Il appartient à chaque partie d’anticiper et d’agir, surtout après le pré-rapport : « La demande initiale de X… visait l'installation de gaz et le local chaufferie, le dysfonctionnement de la VMC, la non-conformité de l'installation électrique et l'enlèvement du gravier dans la cour intérieure.

A… a déposé son pré-rapport le 20 novembre 2020 et n'a reçu aucun dire de la part de X…, pas plus qu'il a été interrogé sur une extension de sa mission.

De plus, l'expert a précisé, dans une réponse au dire de Me M (avocat de l'EURL www Immobilier) qu'il ne sollicitait aucune extension de mission.

X… produit aux débats un constat d'huissier de Me C en date du 6 novembre 2020, des photographies, un rapport d'expertise KSD qui établissent l'existence de fissures.

Il ne justifie cependant pas de l'état du bien sur ces faits au jour de l'achat en 2015.

La demande d'extension de la mission de l'expert n'est donc pas suffisamment étayée.

De plus elle est tardive et ne ferait que retarder le dépôt du rapport.

X… doit donc être débouté.

L'ordonnance entreprise sera confirmée. » [10]

 

c. Le tempo de l’expert

Il n’est pas évidemment obligé de « prendre en considération » immédiatement les dires contenant des observations. Différents sont les dires contenant des réclamations, qui généralement doivent être traités à réception et à chaque fois sa réponse devra, évidemment être motivée.

 

B.- Le respect du contradictoire.

 

Les opérations d’expertise doivent donc être contradictoires…L’expert devra convoquer toutes les parties, adresser ses notes…à toutes les parties, vérifier que les pièces versées durant ses opérations ont été reçues par toutes les parties et qu’elles ont donc été à même d’être débattues.

Si tout s’est bien passé on retrouvera souvent dans les décisions le passage suivant : « La cour observe à titre préliminaire que l'ensemble des argumentations des parties a été soumis aux contradictoire des investigations de l'expertise judiciaire dont la validité n'est pas remise en cause, notamment l'ensemble des dires transmis à l'expert par chacune des parties qui sont retranscrits dans le rapport déposé.

Le rapport de l'expert propose des réponses circonstanciées et argumentées aux discussions des parties et aux derniers dires à la suite de l'envoi du pré-rapport, notamment sur etc. »[11]

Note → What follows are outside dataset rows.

Definition to_pset_output (txout : TxOut) (o : LiquidexTxOutSecrets) : PsetOutput :=
  set_abf_out (asset_blinder o)
    (Output_default <| o_amount := Some (satoshi o) |> <| amount_comm := Value_commitment (value txout) |>
       <| o_asset := Some (dex_asset o) |> <| asset_comm := Asset_commitment (asset txout) |>
       <| o_script_pubkey := script_pubkey txout |> <| value_rangeproof := rangeproof (out_witness txout) |>
       <| ecdh_pubkey := (fun k => mkBtcPk k true) <$> Nonce_commitment (nonce txout) |>
       <| blinder_index := Some 0 |> <| o_blind_value_proof := dex_value_proof o |>).

Definition to_pset (self : LiquidexProposal Validated) : result PartiallySignedTransaction dex_error :=
  let? tx := transaction self in
  match input tx, output tx with
  | [txin], [txout] =>
      if negb (length (dex_scalars self) =? 1)%nat then Err (Dex UnexpectedScalars)
      else
        let? i := ok_or (dex_inputs self !! 0%nat) DexPanic in
        if is_empty (script_sig txin) && is_empty (script_witness (in_witness txin)) then Err (Dex MissingSignature)
        else
          let? o := ok_or (dex_outputs self !! 0%nat) DexPanic in
          Ok (set_scalars (dex_scalars self)
                (add_output (to_pset_output txout o) (add_input (to_pset_input txin i) new_v2)))
  | [_], _ => Err (Dex UnexpectedOutputs)
  | _, _ => Err (Dex UnexpectedInputs)
  end.

(** ** Offsets *)

Definition dex_blind_value_proof (s : TxOutSecrets) : action ZkpRng dex_error RangeProof :=
  let asset_gen := Generator_new_blinded (sec_asset s) (asset_bf s) in
  let value_commit := Pedersen_new (sec_value s) (value_bf s) asset_gen in
  fun r => let '(res, r) := blind_value_proof (sec_value s) value_commit asset_gen (value_bf s) r in
           (map_err (fun _ => DexProof) res, r).

Definition scalar_offset (s : TxOutSecrets) : Tweak :=
  vbf_last 1 ZERO_TWEAK [(sec_value s, asset_bf s, value_bf s)] [].

(** The surjection proof that stands in for the taker's. *)
Definition fake_surjectionproof : bytes :=
  map z2b [1; 0; 1; 69; 162; 31; 81; 9; 102; 83; 180; 22; 237; 171; 76; 161; 122; 220; 124; 208;
           90; 74; 148; 162; 247; 161; 89; 3; 139; 112; 101; 185; 126; 78; 3; 188; 6; 32; 154;
           164; 175; 175; 158; 239; 225; 188; 83; 222; 42; 159; 10; 155; 216; 114; 78; 89; 163;
           124; 134; 74; 83; 104; 116; 254; 137; 218; 19].

(** The scalar that the taker adds to its last blinding factor: the input's offset less the
    output's. *)
Definition maker_scalar (input_offset output_offset : Tweak) : result Tweak dex_error :=
  let? tweak := ok_or (ext_parse (ext_ser input_offset)) DexProof in
  let? out := ok_or (ext_parse (ext_ser output_offset)) DexProof in
  let? out := ok_or (vbf_neg out) DexPanic in
  ok_or (vbf_add tweak out) DexPanic.
End liquidex.

(** ** Making a proposal *)

Section make.
Context {P : Platform} {S : Secp} {H : Hashes} {M : Midstates} {T : TapEnv} {C : SchnorrEnv}
  {E : PsetEnv} {K : Zkp} {J : JsonStrings} {WE : WolletEnv} {BE : BuilderEnv}.
Context {W : Type} (txs_store : Store W) (c : Cache) (w : W).

Definition lift_build {A} (r : result A build_error) : result A dex_error := map_err DexBuild r.

(** The maker's input: its blinding factor, the proof of its value and the signature type
    under which the rest of the transaction can change. *)
Definition offer_input (s : TxOutSecrets) (proof : RangeProof) (i : PsetInput) : PsetInput :=
  set_abf_in (asset_bf s) i <| i_blind_value_proof := Some proof |>
    <| sighash_type := Some (psbt_from_ecdsa SinglePlusAnyoneCanPay) |>.

(** The maker's output, blinded. *)
Definition request_output (s : TxOutSecrets) (ecdh : PublicKey) (rangeproof : RangeProof) (surjection : SurjectionProof)
    (value_proof : RangeProof) (asset_proof : SurjectionProof) (o : PsetOutput) : PsetOutput :=
  let generator := Generator_new_blinded (sec_asset s) (asset_bf s) in
  set_abf_out (asset_bf s)
    (o <| asset_comm := Some generator |> <| amount_comm := Some (Pedersen_new (sec_value s) (value_bf s) generator) |>
       <| ecdh_pubkey := Some (mkBtcPk ecdh true) |> <| value_rangeproof := Some rangeproof |>
       <| asset_surjection_proof := Some surjection |>)
  <| o_blind_value_proof := Some value_proof |> <| o_blind_asset_proof := Some asset_proof |>.

(** Asset, amount and blinding key of a recipient, blinded for it: the output and its secrets. *)
Definition blind_request (recipient : Recipient) (o : PsetOutput)
  : action ZkpRng dex_error (PsetOutput * TxOutSecrets) :=
  let! receiver_blinding_pk := act_lift (ok_or (rc_blinding_pubkey recipient) (Dex MakerInvalidParams)) in
  let! abf := draw_tweak in
  let! vbf := draw_tweak in
  let! ephemeral_sk := draw_key in
  let! (nonce, shared_secret) := act_lift (ok_or (with_ephemeral_sk ephemeral_sk receiver_blinding_pk) DexPanic) in
  let! ecdh := act_lift (ok_or (Nonce_commitment nonce) DexPanic) in
  let s := mkSecrets (rc_asset recipient) abf (rc_satoshi recipient) vbf in
  let asset_generator := Generator_new_blinded (sec_asset s) abf in
  let value_commitment := Pedersen_new (sec_value s) vbf asset_generator in
  let min_value := if is_provably_unspendable (rc_script_pubkey recipient) then 0 else 1 in
  let message := rc_asset recipient ++ ext_ser abf in
  let! rangeproof := act_lift (ok_or (RangeProof_new min_value value_commitment (sec_value s) vbf message
                       (rc_script_pubkey recipient) shared_secret 0 52 asset_generator) DexProof) in
  let! fake := act_lift (ok_or (ext_parse fake_surjectionproof) DexPanic) in
  let! value_proof := dex_blind_value_proof s in
  let! asset_proof := fun r => let '(res, r) := Blind.blind_asset_proof (sec_asset s) abf r in
                               (map_err (fun _ => DexProof) res, r) in
  act_ret (request_output s ecdh rangeproof fake value_proof asset_proof o, s).

Definition finish_liquidex_make (b : TxBuilder) : action ZkpRng dex_error PartiallySignedTransaction :=
  let! selected := act_lift (ok_or (selected_utxos b) (Dex MakerInvalidParams)) in
  let! outpoint := act_lift (match selected with [o] => Ok o | _ => Err (Dex MakerInvalidParams) end) in
  let! recipient := act_lift (match recipients b with [r] => Ok r | _ => Err (Dex MakerInvalidParams) end) in
  let! utxos := act_lift (lift_build (wollet_ok (utxos_map c))) in
  let! utxo := act_lift (ok_or (utxos !! outpoint) (MissingWalletUtxo outpoint)) in
  let! (_, d) := act_lift (lift_build (wallet_input txs_store w (tb_add_input_rangeproofs b) (mkDraft new_v2 ∅ 0 0 0) utxo)) in
  let! s := act_lift (ok_or (inp_txout_sec d !! 0%nat) DexPanic) in
  let! value_proof := dex_blind_value_proof s in
  let p := d_pset d in
  let p := mkPset (global p) (alter (offer_input s value_proof) 0%nat (inputs p)) (outputs p) in
  let p := add_output (recipient_output recipient) p in
  let! o := act_lift (ok_or (outputs p !! 0%nat) DexPanic) in
  let! (o, s') := blind_request recipient o in
  let p := mkPset (global p) (inputs p) (<[0%nat := o]> (outputs p)) in
  let! tweak := act_lift (maker_scalar (scalar_offset s) (scalar_offset s')) in
  act_lift (lift_build (add_details c (set_scalars [tweak] p))).
End make.

(** ** What is promised *)

#[local] Set Default Proof Using "Type*".

Section laws.
Context {P : Platform} {S : Secp} {H : Hashes} {M : Midstates} {T : TapEnv} {C : SchnorrEnv}
  {E : PsetEnv} {K : Zkp}.

(** A range proof with exponent -1 is for one value. *)
Class ZkpExact : Prop :=
  exact_range v bf nonce g p :
    RangeProof_new v (Pedersen_new v bf g) v bf [] [] nonce (-1) 0 g = Some p ->
    RangeProof_verify p (Pedersen_new v bf g) [] g = Some (v, v + 1).

Lemma scalar_offset_factor `{!ZkpLaws} s : cong (scalar (scalar_offset s)) (sec_factor s).
Proof.
  pose proof (vbf_last_balances 1 ZERO_TWEAK [value_blind_inputs s] []) as Hb. unfold factor in Hb.
  cbn [fst snd] in Hb. rewrite scalar_ZERO in Hb. unfold scalar_offset. fold (value_blind_inputs s).
  rewrite <-(Z.add_0_l (scalar _)), <-(Z.mul_0_r 1), Hb. unfold factors, sec_factor. cbn [sum_map foldr].
  by rewrite Z.add_0_r, Z.sub_0_r.
Qed.

Lemma maker_scalar_ok `{!ZkpLaws} a b :
  exists t, maker_scalar a b = Ok t /\ cong (scalar t) (scalar a - scalar b).
Proof.
  unfold maker_scalar. rewrite !ext_parse_ser. cbn [ok_or rbind].
  destruct (vbf_neg_ok b) as (n & -> & Hn). cbn [ok_or rbind].
  destruct (vbf_add_ok a n) as (t & -> & Ht). exists t. split; [done|]. by rewrite Ht, Hn.
Qed.

Lemma dex_proof_verifies `{!ZkpExact} s r pr r' :
  dex_blind_value_proof s r = (Ok pr, r') ->
  blind_value_proof_verify pr (sec_value s) (Generator_new_blinded (sec_asset s) (asset_bf s)) (commit s) = true.
Proof.
  unfold dex_blind_value_proof, blind_value_proof. unfold act_bind, draw_key. destruct (SecretKey_new r) as [k r1].
  unfold act_lift. destruct (RangeProof_new _ _ _ _ _ _ _ _ _ _) as [q|] eqn:Eq; [|done]. cbn [ok_or map_err].
  intros [= <- _]. apply exact_range in Eq. unfold blind_value_proof_verify, commit. rewrite Eq, Z.eqb_refl.
  by rewrite Z.add_simpl_r, Z.eqb_refl.
Qed.

Lemma dex_verify_iff a abf v pr txout :
  dex_verify (mkDexSecrets a abf v pr) txout = true <->
  exists q vc, pr = Some q /\ value txout = ValueConfidential vc /\
    asset txout = AssetConfidential (Generator_new_blinded a abf) /\
    blind_value_proof_verify q v (Generator_new_blinded a abf) vc = true.
Proof.
  unfold dex_verify. cbn [dex_value_proof dex_asset asset_blinder satoshi]. split.
  - destruct pr as [q|]; [|done]. destruct (value txout); try done. destruct (asset txout); try done.
    cbn [Value_commitment Asset_commitment]. case_bool_decide as Hg; cbn [negb]; [|done]. subst. intros Hv. by eexists _, _.
  - intros (q & vc & -> & -> & -> & Hv). cbn [Value_commitment Asset_commitment]. by rewrite bool_decide_true.
Qed.

(** What an outpoint and a transaction must be for a proposal. *)
Record sound_proposal (prop : LiquidexProposal Unvalidated) (prev : Transaction) (i o : LiquidexTxOutSecrets)
    (txin : TxIn) (txout spent : TxOut) : Prop :=
  { sp_inputs : dex_inputs prop = [i];
    sp_outputs : dex_outputs prop = [o];
    sp_tx : exists tx, transaction prop = Ok tx /\ input tx = [txin] /\ output tx = [txout];
    sp_prev : tx_txid prev = txid (previous_output txin);
    sp_spent : output prev !! Z.to_nat (vout (previous_output txin)) = Some spent;
    sp_in : dex_verify i spent = true;
    sp_out : dex_verify o txout = true }.

Lemma get_output_ok prop x :
  get_output prop = Ok x <->
  exists o tx txout, dex_outputs prop = [o] /\ transaction prop = Ok tx /\ output tx = [txout] /\
    dex_verify o txout = true /\ x = (satoshi o, dex_asset o).
Proof.
  unfold get_output. split.
  - destruct (dex_outputs prop) as [|o [|]]; [done| |done]. intros (tx & Htx & Hr)%rbind_ok.
    destruct (output tx) as [|txout [|]] eqn:Eo; [done| |done].
    destruct (dex_verify o txout) eqn:Ev; [|done]. injection Hr as <-. by exists o, tx, txout.
  - intros (o & tx & txout & -> & -> & Ht & Hv & ->). cbn [rbind]. by rewrite Ht, Hv.
Qed.

Lemma get_input_ok prop prev x :
  get_input prop (Some prev) = Ok x <->
  exists i tx txin spent, dex_inputs prop = [i] /\ transaction prop = Ok tx /\ input tx = [txin] /\
    tx_txid prev = txid (previous_output txin) /\ output prev !! Z.to_nat (vout (previous_output txin)) = Some spent /\
    dex_verify i spent = true /\ x = (satoshi i, dex_asset i).
Proof.
  unfold get_input, get_previous_outpoint. split.
  - destruct (dex_inputs prop) as [|i [|]]; [done| |done]. destruct (transaction prop) as [tx|]; [|done]. cbn [rbind].
    destruct (input tx) as [|txin [|]] eqn:Ei; [done| |done]. cbn [rbind].
    case_bool_decide as Ht; cbn [negb]; [|done]. destruct (output prev !! _) as [spent|] eqn:Es; [|done]. cbn [ok_or rbind].
    destruct (dex_verify i spent) eqn:Ev; cbn [negb rbind]; [|done]. intros [= <-]. by exists i, tx, txin, spent.
  - intros (i & tx & txin & spent & -> & -> & Hin & Ht & Hs & Hv & ->). cbn [rbind]. rewrite Hin. cbn [rbind].
    rewrite bool_decide_true by done. cbn [negb]. rewrite Hs. cbn [ok_or rbind]. by rewrite Hv.
Qed.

De même on pourra lire dans la décision :

« (…) le rapport d'expertise judiciaire Y… est contradictoire à l'égard de toutes les parties qui ont été mises en situation de formuler tous dires utiles à la suite du pré-rapport que leur avait adressé expert. »

ou bien encore, dans la même décision :

« Il est dès lors retenu que X…, qui n'a d'ailleurs formalisé aucun dire sur ce point précis à la suite de l'envoi du pré-rapport, n'apporte pas d'éléments suffisants pour contredire l'avis [de l’expert Y] concernant spécialement la consolidation du 12 novembre 2012. »[12] 

 

Pourtant, si vous estimez que tout ne s’est pas formellement bien passé durant l’expertise et que cette irrégularité a porté préjudice à votre client[13], rappelez-vous que devant le juge, votre demande de nullité doit être selon l’article 112 du code de procédure civile, soulevée avant de débattre du fond du rapport sous peine de l’avoir couverte[14].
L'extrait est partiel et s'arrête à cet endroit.